## PROVIDED DATA
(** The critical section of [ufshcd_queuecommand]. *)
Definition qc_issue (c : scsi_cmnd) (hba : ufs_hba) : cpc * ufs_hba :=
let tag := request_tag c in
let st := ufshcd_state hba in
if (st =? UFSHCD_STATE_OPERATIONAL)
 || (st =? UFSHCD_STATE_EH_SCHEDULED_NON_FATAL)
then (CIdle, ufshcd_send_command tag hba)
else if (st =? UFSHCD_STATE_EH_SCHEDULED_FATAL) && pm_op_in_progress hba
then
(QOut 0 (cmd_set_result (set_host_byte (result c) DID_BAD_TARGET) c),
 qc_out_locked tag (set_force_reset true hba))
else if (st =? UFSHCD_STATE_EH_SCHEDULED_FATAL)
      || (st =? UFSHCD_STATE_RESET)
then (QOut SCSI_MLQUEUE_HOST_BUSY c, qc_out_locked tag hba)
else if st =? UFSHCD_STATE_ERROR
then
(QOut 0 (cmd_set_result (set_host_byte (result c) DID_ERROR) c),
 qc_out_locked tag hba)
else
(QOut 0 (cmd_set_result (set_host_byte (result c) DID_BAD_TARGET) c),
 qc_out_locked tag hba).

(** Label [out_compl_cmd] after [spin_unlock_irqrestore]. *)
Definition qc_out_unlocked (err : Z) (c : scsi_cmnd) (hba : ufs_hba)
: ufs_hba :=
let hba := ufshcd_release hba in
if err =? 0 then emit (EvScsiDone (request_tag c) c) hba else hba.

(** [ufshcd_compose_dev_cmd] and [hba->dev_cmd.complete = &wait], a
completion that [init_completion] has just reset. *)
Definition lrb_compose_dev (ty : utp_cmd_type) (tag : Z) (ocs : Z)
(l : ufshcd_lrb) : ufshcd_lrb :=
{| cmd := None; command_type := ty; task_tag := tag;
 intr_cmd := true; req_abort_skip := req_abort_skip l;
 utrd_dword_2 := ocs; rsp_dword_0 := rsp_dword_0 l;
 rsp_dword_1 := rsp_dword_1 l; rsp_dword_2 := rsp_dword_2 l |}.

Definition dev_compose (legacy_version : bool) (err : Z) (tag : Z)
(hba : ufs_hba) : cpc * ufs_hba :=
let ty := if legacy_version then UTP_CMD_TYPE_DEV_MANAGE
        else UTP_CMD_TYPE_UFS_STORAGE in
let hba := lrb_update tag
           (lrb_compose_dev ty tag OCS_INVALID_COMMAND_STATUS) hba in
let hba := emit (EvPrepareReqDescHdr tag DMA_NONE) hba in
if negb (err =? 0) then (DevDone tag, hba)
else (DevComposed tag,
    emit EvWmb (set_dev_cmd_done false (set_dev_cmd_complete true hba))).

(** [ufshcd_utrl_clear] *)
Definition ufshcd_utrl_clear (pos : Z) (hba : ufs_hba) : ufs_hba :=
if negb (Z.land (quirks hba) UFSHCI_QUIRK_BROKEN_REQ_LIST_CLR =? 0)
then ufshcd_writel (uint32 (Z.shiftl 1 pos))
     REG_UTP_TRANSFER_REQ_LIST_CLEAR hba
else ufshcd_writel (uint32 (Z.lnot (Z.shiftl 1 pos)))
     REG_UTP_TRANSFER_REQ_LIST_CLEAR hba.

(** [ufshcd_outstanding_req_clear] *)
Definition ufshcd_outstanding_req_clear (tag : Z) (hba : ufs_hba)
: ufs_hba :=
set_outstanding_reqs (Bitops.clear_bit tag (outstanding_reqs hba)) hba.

## INSTRUCTIONS TO FOLLOW
The records above should be repeated in full, exactly as given.

## REPLY
(** The critical section of [ufshcd_queuecommand]. *)
Definition qc_issue (c : scsi_cmnd) (hba : ufs_hba) : cpc * ufs_hba :=
let tag := request_tag c in
let st := ufshcd_state hba in
if (st =? UFSHCD_STATE_OPERATIONAL)
 || (st =? UFSHCD_STATE_EH_SCHEDULED_NON_FATAL)
then (CIdle, ufshcd_send_command tag hba)
else if (st =? UFSHCD_STATE_EH_SCHEDULED_FATAL) && pm_op_in_progress hba
then
(QOut 0 (cmd_set_result (set_host_byte (result c) DID_BAD_TARGET) c),
 qc_out_locked tag (set_force_reset true hba))
else if (st =? UFSHCD_STATE_EH_SCHEDULED_FATAL)
      || (st =? UFSHCD_STATE_RESET)
then (QOut SCSI_MLQUEUE_HOST_BUSY c, qc_out_locked tag hba)
else if st =? UFSHCD_STATE_ERROR
then
(QOut 0 (cmd_set_result (set_host_byte (result c) DID_ERROR) c),
 qc_out_locked tag hba)
else
(QOut 0 (cmd_set_result (set_host_byte (result c) DID_BAD_TARGET) c),
 qc_out_locked tag hba).

(** Label [out_compl_cmd] after [spin_unlock_irqrestore]. *)
Definition qc_out_unlocked (err : Z) (c : scsi_cmnd) (hba : ufs_hba)
: ufs_hba :=
let hba := ufshcd_release hba in
if err =? 0 then emit (EvScsiDone (request_tag c) c) hba else hba.

(** [ufshcd_compose_dev_cmd] and [hba->dev_cmd.complete = &wait], a
completion that [init_completion] has just reset. *)
Definition lrb_compose_dev (ty : utp_cmd_type) (tag : Z) (ocs : Z)
(l : ufshcd_lrb) : ufshcd_lrb :=
{| cmd := None; command_type := ty; task_tag := tag;
 intr_cmd := true; req_abort_skip := req_abort_skip l;
 utrd_dword_2 := ocs; rsp_dword_0 := rsp_dword_0 l;
 rsp_dword_1 := rsp_dword_1 l; rsp_dword_2 := rsp_dword_2 l |}.

Definition dev_compose (legacy_version : bool) (err : Z) (tag : Z)
(hba : ufs_hba) : cpc * ufs_hba :=
let ty := if legacy_version then UTP_CMD_TYPE_DEV_MANAGE
        else UTP_CMD_TYPE_UFS_STORAGE in
let hba := lrb_update tag
           (lrb_compose_dev ty tag OCS_INVALID_COMMAND_STATUS) hba in
let hba := emit (EvPrepareReqDescHdr tag DMA_NONE) hba in
if negb (err =? 0) then (DevDone tag, hba)
else (DevComposed tag,
    emit EvWmb (set_dev_cmd_done false (set_dev_cmd_complete true hba))).

(** [ufshcd_utrl_clear] *)
Definition ufshcd_utrl_clear (pos : Z) (hba : ufs_hba) : ufs_hba :=
if negb (Z.land (quirks hba) UFSHCI_QUIRK_BROKEN_REQ_LIST_CLR =? 0)
then ufshcd_writel (uint32 (Z.shiftl 1 pos))
     REG_UTP_TRANSFER_REQ_LIST_CLEAR hba
else ufshcd_writel (uint32 (Z.lnot (Z.shiftl 1 pos)))
     REG_UTP_TRANSFER_REQ_LIST_CLEAR hba.

(** [ufshcd_outstanding_req_clear] *)
Definition ufshcd_outstanding_req_clear (tag : Z) (hba : ufs_hba)
: ufs_hba :=
set_outstanding_reqs (Bitops.clear_bit tag (outstanding_reqs hba)) hba.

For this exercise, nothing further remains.